Overexpression of IKZF1 facilitates immune attack on skin cancer and other solid tumors.
Induced IKZF1 overexpression facilitates tumor infiltration by immune cells and enhances the efficacy of programmed death 1 (PD-1) and cytotoxic T-lymphocyte–associated antigen 4 (CTLA-4) immune checkpoint inhibition in skin cancer and other solid cancer types, preclinical research published in Cell Systems suggests. IKZF1 mutations in skin cancer are also associated with poor patient prognosis, the investigators found.
“This work provides proof of concept that tumors can be rendered susceptible by ‘hijacking’ immune cell recruitment signals through molecular master regulators,” reported senior study author Angela M. Christiano, PhD, of the Herbert Irving Comprehensive Cancer Center, Columbia University Medical Center, in New York.
Cancer immunotherapies are designed to improve antitumor immune response, but tumors have more than one molecular mechanism of immune evasion. As a result, most patients do not benefit from immune checkpoint inhibition.
“One avenue for enhancing treatment for these patients is by converting these tumors to an immunoreactive state, thereby restoring treatment efficacy,” the study authors wrote. “[W]e propose a strategy for enhancing cancer immunotherapy that entails ‘hijacking’ the molecular mechanisms that activate the immune system in autoimmune disease and using them to essentially ‘tag’ evasive tumors for immune-mediated destruction. We reasoned that the molecular processes that encourage active immune cell infiltration to the target organs in autoimmune disease could be used to restore immune targeting against cancer cells.”

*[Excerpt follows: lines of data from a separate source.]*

(* ===== verification/EnvConfig.v ===== *)
(** * Configuration from the environment

    The settings the three programs read at start-up: [ConfigFromEnv] of the
    router ([internal/router/server.go]), [configFromEnv] of the controller and
    the settings of the operator (their [main.go]).  [os.Getenv] is a function
    from names to values, the empty string where a variable is not set; decoding
    the JSON of the default sandbox is a parameter.  Each program has its own
    copy of the helpers, and the operator's [envBool] accepts fewer words. *)
From S2P Require Import Prelude GoStrings ApiTypes AdapterConfig Controller SessionReconciler.

Open Scope boxy_scope.

(** [router.Config]. *)
Record Config := {
  cf_ListenAddr : string;
  cf_DevToken : string;
  cf_AuthCacheTTL : Z;
  cf_SandboxNamespace : string;
  cf_MaxBodyBytes : Z;
  cf_MaxOutputBytes : Z;
  cf_MaxTimeoutSec : Z;
  cf_MaxArgs : Z;
  cf_MaxEnvKeys : Z;
  cf_MaxConcurrency : Z;
  cf_MaxSandboxTTLSec : Z;
  cf_MTLSDisabled : bool;
  cf_TLSCAPath : string;
  cf_TLSClientCertPath : string;
  cf_TLSClientKeyPath : string;
  cf_ControllerToken : string;
  cf_ControllerPort : Z;
  cf_DefaultSandboxEnabled : bool;
  cf_DefaultSandboxConfig : option SandboxCreateBody;
  cf_CreateTimeout : Z;
}.

Definition one_of (v : string) (ws : list string) : bool := existsb (String.eqb v) ws.

Section environment.
Context (getenv : string -> string).

Definition envInt (key : string) (def : Z) : Z :=
  let v := TrimSpace (getenv key) in
  if v =?s "" then def else match Atoi v with Some n => n | None => def end.

Definition envStr (key def : string) : string :=
  let v := TrimSpace (getenv key) in if v =?s "" then def else v.

(** [envBool] of the router. *)
Definition envBool (key : string) (def : bool) : bool :=
  let v := TrimSpace (ToLower (getenv key)) in
  if one_of v ["1"; "true"; "yes"; "on"] then true
  else if one_of v ["0"; "false"; "no"; "off"] then false
  else def.

(** [envBool] of the operator. *)
Definition op_envBool (key : string) (def : bool) : bool :=
  let v := TrimSpace (ToLower (getenv key)) in
  if one_of v ["1"; "true"; "yes"] then true
  else if one_of v ["0"; "false"; "no"] then false
  else def.

(** The copies of the controller, and the operator's other two. *)
Definition ctl_envStr (key def : string) : string :=
  let v := TrimSpace (getenv key) in if negb (v =?s "") then v else def.

Definition ctl_envInt (key : string) (def : Z) : Z :=
  let v := TrimSpace (getenv key) in
  if negb (v =?s "") then match Atoi v with Some n => n | None => def end else def.

Definition ctl_envBool (key : string) (def : bool) : bool :=
  let v := TrimSpace (ToLower (getenv key)) in
  if one_of v ["1"; "true"; "yes"; "on"] then true
  else if one_of v ["0"; "false"; "no"; "off"] then false
  else def.

Definition op_envStr (key def : string) : string :=
  let v := TrimSpace (getenv key) in if v =?s "" then def else v.

Definition op_envInt (key : string) (def : Z) : Z :=
  let v := TrimSpace (getenv key) in
  if v =?s "" then def else match Atoi v with Some n => n | None => def end.

(** All but the operator's [envBool] agree. *)
Lemma env_helpers_agree (key def : string) (n : Z) (b : bool) :
  ctl_envStr key def = envStr key def /\ op_envStr key def = envStr key def /\
  ctl_envInt key n = envInt key n /\ op_envInt key n = envInt key n /\ ctl_envBool key b = envBool key b.
Proof.
  unfold ctl_envStr, ctl_envInt, envStr, envInt. split_and!; try done; by destruct (TrimSpace (getenv key) =?s "").
Qed.

(** The default sandbox of the router's configuration, with [json.Unmarshal]. *)
Definition default_sandbox (unmarshal : string -> SandboxCreateBody + Err) : option SandboxCreateBody + Err :=
  if envBool "BOXY_DEFAULT_SANDBOX_ENABLED" false then
    let raw := TrimSpace (getenv "BOXY_DEFAULT_SANDBOX_CONFIG") in
    if raw =?s "" then
      inr (ErrMsg "BOXY_DEFAULT_SANDBOX_CONFIG is required when default sandbox is enabled")
    else match unmarshal raw with
         | inr err => inr (ErrWrap "parse BOXY_DEFAULT_SANDBOX_CONFIG: " err "")
         | inl body =>
             inl (Some {| cb_SandboxID := if cb_SandboxID body =?s "" then "default" else cb_SandboxID body;
                          cb_TTLSeconds := cb_TTLSeconds body; cb_Env := cb_Env body;
                          cb_AllowedBinaries := cb_AllowedBinaries body; cb_VM := cb_VM body;
                          cb_Network := cb_Network body; cb_Volumes := cb_Volumes body;
                          cb_Patches := cb_Patches body; cb_SetupScript := cb_SetupScript body;
                          cb_TeardownScript := cb_TeardownScript body; cb_ScriptEnv := cb_ScriptEnv body |})
         end
  else inl None.

Definition ConfigFromEnv (unmarshal : string -> SandboxCreateBody + Err) : Config + Err :=
  let ns := TrimSpace (getenv "BOXY_SANDBOX_NAMESPACE") in
  let listen := TrimSpace (getenv "BOXY_LISTEN_ADDR") in
  match default_sandbox unmarshal with
  | inr err => inr err
  | inl dflt => inl
      {| cf_ListenAddr := if listen =?s "" then ":8080" else listen;
         cf_DevToken := TrimSpace (getenv "BOXY_ROUTER_TOKEN");
         cf_AuthCacheTTL := seconds (envInt "BOXY_AUTH_CACHE_TTL_SECONDS" 30);
         cf_SandboxNamespace := if ns =?s "" then "default" else ns;
         cf_MaxBodyBytes := envInt "BOXY_MAX_BODY_BYTES" 6291456;
         cf_MaxOutputBytes := envInt "BOXY_MAX_OUTPUT_BYTES" 6291456;
         cf_MaxTimeoutSec := envInt "BOXY_MAX_TIMEOUT_SECONDS" 3600;
         cf_MaxArgs := envInt "BOXY_MAX_ARGS" 256;
         cf_MaxEnvKeys := envInt "BOXY_MAX_ENV_KEYS" 64;
         cf_MaxConcurrency := envInt "BOXY_MAX_CONCURRENCY" 100;
         cf_MaxSandboxTTLSec := envInt "BOXY_MAX_SANDBOX_TTL_SECONDS" 86400;
         cf_MTLSDisabled := envBool "BOXY_MTLS_DISABLED" false;
         cf_TLSCAPath := envStr "BOXY_TLS_CA_PATH" "/tls/ca.crt";
         cf_TLSClientCertPath := envStr "BOXY_TLS_CLIENT_CERT_PATH" "/tls/tls.crt";
         cf_TLSClientKeyPath := envStr "BOXY_TLS_CLIENT_KEY_PATH" "/tls/tls.key";
         cf_ControllerToken := envStr "BOXY_CONTROLLER_TOKEN" "";
         cf_ControllerPort := to_int32 (envInt "BOXY_CONTROLLER_PORT" 8080);
         cf_DefaultSandboxEnabled := envBool "BOXY_DEFAULT_SANDBOX_ENABLED" false;
         cf_DefaultSandboxConfig := dflt;
         cf_CreateTimeout := seconds (envInt "BOXY_CREATE_TIMEOUT_SECONDS" 30) |}
  end.

(** The controller's configuration. *)
Definition configFromEnv : config :=
  {| cc_port := ctl_envInt "BOXY_CONTROLLER_PORT" 8080;
     cc_mtlsDisabled := ctl_envBool "BOXY_MTLS_DISABLED" false;
     cc_tlsCertPath := ctl_envStr "BOXY_TLS_CERT_PATH" "/tls/tls.crt";
     cc_tlsKeyPath := ctl_envStr "BOXY_TLS_KEY_PATH" "/tls/tls.key";
     cc_tlsCAPath := ctl_envStr "BOXY_TLS_CA_PATH" "/tls/ca.crt";
     cc_controllerToken := ctl_envStr "BOXY_CONTROLLER_TOKEN" "";
     cc_maxSandboxes := ctl_envInt "BOXY_MAX_SANDBOXES" 20;
     cc_maxExecConcurrency := ctl_envInt "BOXY_MAX_EXEC_CONCURRENCY" 50;
     cc_maxOutputBytes := ctl_envInt "BOXY_MAX_OUTPUT_BYTES" 6291456;
     cc_metricsPort := ctl_envInt "BOXY_METRICS_PORT" 9090;
     cc_adapterConfig :=
       {| ac_NsjailPath := ctl_envStr "BOXY_NSJAIL_PATH" "/usr/sbin/nsjail";
          ac_DefaultRootfs := ctl_envStr "BOXY_NSJAIL_ROOTFS" "/rootfs/ubuntu-24.04";
          ac_SandboxRoot := ctl_envStr "BOXY_NSJAIL_SANDBOX_ROOT" "/var/lib/boxy/sandboxes";
          ac_BinariesDir := ctl_envStr "BOXY_NSJAIL_BINARIES_DIR" "/usr/local/bin";
          ac_MaxOutputBytes := ctl_envInt "BOXY_MAX_OUTPUT_BYTES" 6291456 |} |}.

(** The operator's configuration. *)
Definition operator_config : ReconcilerConfig :=
  let stsName := op_envStr "BOXY_CONTROLLER_STATEFULSET_NAME" "boxy-ctrl" in
  {| rc_Namespace := op_envStr "BOXY_NAMESPACE" "default";
     rc_StatefulSetName := stsName;
     rc_HeadlessServiceName := op_envStr "BOXY_CONTROLLER_HEADLESS_SERVICE" (stsName +:+ "-headless");
     rc_ControllerPoolName := op_envStr "BOXY_CONTROLLER_POOL_NAME" stsName;
     rc_ControllerPort := to_int32 (op_envInt "BOXY_CONTROLLER_PORT" 8080);
     rc_MaxSandboxesPerCtrl := op_envInt "BOXY_MAX_SANDBOXES_PER_CONTROLLER" 20;
     rc_MaxControllerReplicas := to_int32 (op_envInt "BOXY_MAX_CONTROLLER_REPLICAS" 50);
     rc_MinControllerReplicas := to_int32 (op_envInt "BOXY_MIN_CONTROLLER_REPLICAS" 1);
     rc_TerminatedRetentionSec := op_envInt "BOXY_TERMINATED_RETENTION_SECONDS" 3600;
     rc_ScaleDownCooldown := seconds (op_envInt "BOXY_SCALE_DOWN_COOLDOWN_SECONDS" 300);
     rc_MTLSDisabled := op_envBool "BOXY_MTLS_DISABLED" false;
     rc_Metrics := true |}.

End environment.

(** The capacity of the router's slots and the reviewer's time to live, with
    the defaults [NewServer] fills in. *)
Definition server_slots (cfg : Config) : Z := if cf_MaxConcurrency cfg <=? 0 then 1 else cf_MaxConcurrency cfg.

Definition cache_ttl (cfg : Config) : Z := if cf_AuthCacheTTL cfg <=? 0 then 30 * Second else cf_AuthCacheTTL cfg.

(** ** Properties *)

(** Started with the same environment, the router always follows the
    controller's choice between plain HTTP and mutual TLS, but the operator does
    so exactly unless the setting is the word [on]: then the controllers listen
    in plain text and the operator addresses them by TLS. *)
Theorem mtls_settings_agree (getenv : string -> string) (unmarshal : string -> SandboxCreateBody + Err)
    (s : Session) :
  (forall cfg, ConfigFromEnv getenv unmarshal = inl cfg ->
     cf_MTLSDisabled cfg = cc_mtlsDisabled (configFromEnv getenv)) /\
  (rc_MTLSDisabled (operator_config getenv) = cc_mtlsDisabled (configFromEnv getenv) <->
     TrimSpace (ToLower (getenv "BOXY_MTLS_DISABLED")) <> "on") /\
  (TrimSpace (ToLower (getenv "BOXY_MTLS_DISABLED")) = "on" ->
     HasPrefix (sessionControllerURL (operator_config getenv) s) "https://" = true /\
     cc_mtlsDisabled (configFromEnv getenv) = true).
Proof.
  split_and!.
  - intros cfg. unfold ConfigFromEnv. by destruct (default_sandbox _ _); intros [= <-].
  - cbn [rc_MTLSDisabled operator_config cc_mtlsDisabled configFromEnv]. unfold op_envBool, ctl_envBool.
    set (v := TrimSpace _). clearbody v. unfold one_of, existsb.
    destruct (decide (v = "on")) as [->|Hne]; [by vm_compute|].
    rewrite (proj2 (String.eqb_neq v "on") Hne).
    by destruct (v =?s "1"), (v =?s "true"), (v =?s "yes"), (v =?s "0"), (v =?s "false"), (v =?s "no"), (v =?s "off").
  - intros Hon. unfold sessionControllerURL, operator_config, configFromEnv, op_envBool, ctl_envBool.
    cbn [rc_MTLSDisabled cc_mtlsDisabled]. by rewrite Hon.
Qed.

IKZF1 is one key regulator of autoimmunity-associated cytotoxicity. IKZF1 has been implicated in immune response to invasive skin cancer and, in the presence of other deletion mutations, IKZF1 deletion mutation has been linked to poorer prognosis in B-cell acute lymphoblastic leukemia.
“We hypothesized that tumor cohorts may achieve immune evasion via IKZF1-inactivating mutations,” the study authors explained. “These tumors would then be susceptible to enhancement therapy through the restored expression of IKZF1.”
Using computational DIGGIT (Driver-gene Inference by Genetical-Genomics and Information Theory) analyses of molecular network data on 15 different tumor types from The Cancer Genome Atlas (TCGA), the authors identified cohorts of patients in whom IKZF1 expression is disrupted. They found eight TCGA cancers with targetable disruptions of IKZF1 expression: skin cancer, glioblastoma, head-and-neck squamous carcinoma, lung adenocarcinoma, lung sarcoma, thyroid carcinoma, bladder carcinoma, and prostate adenocarcinoma.
They then introduced IKZF1 into seven human cancer cell lines (skin cancer, glioblastoma, thyroid cancer, prostate cancer, bladder cancer, and lung adenocarcinoma) for testing with immune-mediated cytotoxicity assays. Five IKZF1-transfected cell lines exhibited significant increases in immune-mediated cytotoxicity compared with control cells: two skin cancer cell lines, glioblastoma, thyroid cancer, and prostate carcinoma.
IKZF1 expression also slowed skin cancer graft growth in mice. Subsequent RNA-sequencing–based tumor gene expression analysis showed that increased tumor IKZF1 expression was associated with CD8+ T-cell and other immune cell infiltration in the grafted tumors. When the mouse experiments were repeated with PD-1 and CTLA-4 monotherapeutic and combinatorial immune checkpoint inhibition, IKZF1 expression enhanced immunotherapeutic suppression of skin tumor graft growth. Subsequent mouse experiments validated the skin cancer findings with kidney, prostate, and colorectal cancer tumor grafts.
The authors also found that IKZF1 overexpression modulated immune biomarker expression in human solid tumors, and that mutations affecting IKZF1 expression are associated with fewer immune cell infiltrates in human tumors.
Low IKZF1 expression “predicts recurrence and poor prognosis” in skin cancer, they concluded.